AI Content·Nov 12, 2024

The problem with AI detection tools: Are they accurate? (with tests)

Amanda Johnson

Unreliable AI content detectors can have negative impacts on marketing teams

Earlier this year, I had a conversation with content professional Meenakshi Nautiyal via the Women in Tech SEO slack community.

She was struggling with a client’s reliance on AI content detectors, and it was impacting her ability to make progress for her client.

Long story short, the organization had created too many AI-generated generic content pieces, and their site had paid the price.

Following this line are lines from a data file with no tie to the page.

(** What [tty_resize] does once the size did change. *)
Lemma tty_resize_changed (ws : option (Z * Z)) (st : state) :
  fst (tty_resize ws st) = true ->
  exists sx sy,
    sx <> 0 /\ sy <> 0
    /\ snd (tty_resize ws st)
       = let st3 :=
           with_tty (set_region UINT_MAX UINT_MAX)
             (with_tty (set_cursor UINT_MAX UINT_MAX)
                (with_tty (set_size sx sy) st)) in
         if has_bit (t_flags (st_tty st)) TTY_STARTED
         then tty_region 0 (u32 (t_sy (st_tty (tty_cursor 0 0 st3)) - 1))
                         (tty_cursor 0 0 st3)
         else st3.
Proof.
  unfold tty_resize.
  set (dims := match ws with
               | Some (col, row) =>
                   (if col =? 0 then 80 else col, if row =? 0 then 24 else row)
               | None => (80, 24)
               end).
  assert (Hd : fst dims <> 0 /\ snd dims <> 0).
  { subst dims. destruct ws as [[col row]|]; cbn [fst snd].
    - split; case_if; zbool; lia.
    - split; lia. }
  destruct dims as [sx sy]. cbn [fst snd] in Hd. destruct Hd as [Hx Hy].
  unfold tty_set_size. case_if; cbn [negb fst snd]; [discriminate|].
  intros _. exists sx, sy. split; [exact Hx|]. split; [exact Hy|].
  cbv zeta. cbn [with_tty st_tty set_region set_cursor set_size t_flags].
  case_if; reflexivity.
Qed.

(** X14.  After [tty_resize] the terminal never has a zero dimension,
    whatever the window-size query reported and whether or not the
    size changed: a zero column or row count is replaced by 80 or 24,
    and so is a failed query. *)
Theorem tty_resize_nonzero :
  forall (ws : option (Z * Z)) (st : state),
    t_sx (st_tty (snd (tty_resize ws st))) <> 0
    /\ t_sy (st_tty (snd (tty_resize ws st))) <> 0.
Proof.
  intros ws st. destruct (fst (tty_resize ws st)) eqn:Hch.
  - destruct (tty_resize_changed ws st Hch) as (sx & sy & Hx & Hy & ->).
    cbv zeta.
    set (st3 := with_tty (set_region UINT_MAX UINT_MAX) _).
    assert (H3 : Keeps _ static_of (static_of (st_tty st3)) st3) by reflexivity.
    assert (Hk : Keeps _ static_of (static_of (st_tty st3))
                       (if has_bit (t_flags (st_tty st)) TTY_STARTED
                        then tty_region 0
                               (u32 (t_sy (st_tty (tty_cursor 0 0 st3)) - 1))
                               (tty_cursor 0 0 st3)
                        else st3)).
    { case_if; [|exact H3]. apply tty_region_keeps, tty_cursor_keeps, H3. }
    destruct (static_sizes _ _ Hk) as (Hsx & Hsy & _).
    rewrite Hsx, Hsy. subst st3. cbn. auto.
  - revert Hch. unfold tty_resize.
    set (dims := match ws with
                 | Some (col, row) =>
                     (if col =? 0 then 80 else col,
                      if row =? 0 then 24 else row)
                 | None => (80, 24)
                 end).
    assert (Hd : fst dims <> 0 /\ snd dims <> 0).
    { subst dims. destruct ws as [[col row]|]; cbn [fst snd].
      - split; case_if; zbool; lia.
      - split; lia. }
    destruct dims as [sx sy]. cbn [fst snd] in Hd. destruct Hd as [Hx Hy].
    unfold tty_set_size.
    destruct ((sx =? t_sx (st_tty st)) && (sy =? t_sy (st_tty st))) eqn:He;
      cbn [negb fst snd].
    + intros _. zbool. split; congruence.
    + case_if; cbn [fst]; discriminate.
Qed.

(** X15.  When [tty_resize] changes the size of a started terminal
    that has CSR, it resynchronises the terminal: the scroll region is
    afterwards the whole new screen and the cursor is at the origin,
    in the shadow as on the terminal. *)
Theorem tty_resize_resyncs :
  forall (ws : option (Z * Z)) (st : state),
    fst (tty_resize ws st) = true ->
    has_bit (t_flags (st_tty st)) TTY_STARTED = true ->
    tty_term_has (the_term (st_tty st)) TTYC_CSR = true ->
    let t' := st_tty (snd (tty_resize ws st)) in
    t_rupper t' = 0 /\ t_rlower t' = u32 (t_sy t' - 1)
    /\ t_cx t' = 0 /\ t_cy t' = 0.
Proof.
  intros ws st Hch Hstarted Hcsr.
  destruct (tty_resize_changed ws st Hch) as (sx & sy & Hx & Hy & ->).
  cbv zeta. rewrite Hstarted.
  set (st3 := with_tty (set_region UINT_MAX UINT_MAX) _).
  set (st4 := tty_cursor 0 0 st3).
  destruct (moved_to_tty _ _ _ _ (tty_cursor_moved 0 0 st3))
    as (_ & _ & Hu & Hl & _ & Hterm).
  fold st4 in Hu, Hl, Hterm.
  assert (Hne : (t_rlower (st_tty st4) =? u32 (t_sy (st_tty st4) - 1))
                && (t_rupper (st_tty st4) =? 0) = false).
  { rewrite Hu. subst st3. cbn. apply andb_false_r. }
  assert (Hcsr4 : tty_term_has (the_term (st_tty st4)) TTYC_CSR = true).
  { unfold the_term in *. rewrite Hterm. subst st3. cbn. exact Hcsr. }
  destruct (tty_region_programmed 0 (u32 (t_sy (st_tty st4) - 1)) st4
                                   Hne Hcsr4) as (Ru & Rl & Rx & Ry).
  assert (Hk : Keeps _ static_of (static_of (st_tty st4))
                     (tty_region 0 (u32 (t_sy (st_tty st4) - 1)) st4))
    by (apply tty_region_keeps; reflexivity).
  destruct (static_sizes _ _ Hk) as (_ & Hsy & _).
  rewrite Ru, Rl, Rx, Ry, Hsy. auto.
Qed.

Meenakshi was tasked with helping the site recover by reworking them, optimizing them for higher quality, and better highlighting her clients products and services in their content.

But the client required the use of AI detection tools once an article had been completed.

The problem?

Even though she and her writing work partner were rewriting the older articles, the tool they were using was showing that their drafts were 98% likely AI content—even though they weren’t.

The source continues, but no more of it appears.